(The data begins)
Definition NewClassDriver (w : usb T) (d : InterfaceDescriptor) : option (Z * usb T) :=
  if (interface_class d =? 3) && (interface_sub_class d =? 1) then
    if interface_protocol d =? 1 then
      new_driver w HIDKeyboard sizeof_keyboard (interface_number d) 8 keyboard_observer
    else if interface_protocol d =? 2 then
      new_driver w HIDMouse sizeof_mouse (interface_number d) 3 mouse_observer
    else Some (0, w)
  else Some (0, w).

(** The endpoints of an interface. *)
Fixpoint endpoint_loop (fuel : nat) (n class_driver : Z) (r : reader) (d : Device) : option (reader * Device) :=
  match fuel with
  | O => None
  | S fuel =>
      if num_ep_configs_ d <? n then
        '(desc, r) ← Next r;
        desc ← desc;
        is_ep ← DescriptorDynamicCast EndpointDescriptor_kType (desc_buf_ r) desc;
        if is_ep : bool then
          conf ← MakeEPConfig (desc_buf_ r) desc;
          configs ← (ep_configs_ d)$[num_ep_configs_ d := conf];
          drivers ← (class_drivers_ d)$[ep_Number (ep_id conf) := class_driver];
          endpoint_loop fuel n class_driver r (set_endpoints d drivers configs (num_ep_configs_ d + 1))
        else
          is_hid ← DescriptorDynamicCast HIDDescriptor_kType (desc_buf_ r) desc;
          _ ← (if is_hid : bool then log_hid (desc_buf_ r) desc else Some tt);
          endpoint_loop fuel n class_driver r d
      else Some (r, d)
  end.

(** The first interface that has a driver; its address, or null. *)
Fixpoint interface_loop (fuel : nat) (r : reader) (w : usb T) : option (Z * usb T) :=
  match fuel with
  | O => None
  | S fuel =>
      '(p, r) ← Next_as desc_fuel InterfaceDescriptor_kType r;
      match p with
      | None => Some (0, w)
      | Some p =>
          if_desc ← interface_at (desc_buf_ r) p;
          '(class_driver, w) ← NewClassDriver w if_desc;
          if class_driver =? 0 then interface_loop fuel r w
          else
            let d := set_endpoints (u_dev w) (class_drivers_ (u_dev w)) (ep_configs_ (u_dev w)) 0 in
            '(_, d) ← endpoint_loop desc_fuel (num_endpoints if_desc) class_driver r d;
            Some (class_driver, set_dev w d)
      end
  end.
(The data ends)
Work instructions: Nothing but the lines from the one with "is_hid ← DescriptorDynamicCast" through the last line of the records above should be retyped, and those word for word.

Solution:
          is_hid ← DescriptorDynamicCast HIDDescriptor_kType (desc_buf_ r) desc;
          _ ← (if is_hid : bool then log_hid (desc_buf_ r) desc else Some tt);
          endpoint_loop fuel n class_driver r d
      else Some (r, d)
  end.

(** The first interface that has a driver; its address, or null. *)
Fixpoint interface_loop (fuel : nat) (r : reader) (w : usb T) : option (Z * usb T) :=
  match fuel with
  | O => None
  | S fuel =>
      '(p, r) ← Next_as desc_fuel InterfaceDescriptor_kType r;
      match p with
      | None => Some (0, w)
      | Some p =>
          if_desc ← interface_at (desc_buf_ r) p;
          '(class_driver, w) ← NewClassDriver w if_desc;
          if class_driver =? 0 then interface_loop fuel r w
          else
            let d := set_endpoints (u_dev w) (class_drivers_ (u_dev w)) (ep_configs_ (u_dev w)) 0 in
            '(_, d) ← endpoint_loop desc_fuel (num_endpoints if_desc) class_driver r d;
            Some (class_driver, set_dev w d)
      end
  end.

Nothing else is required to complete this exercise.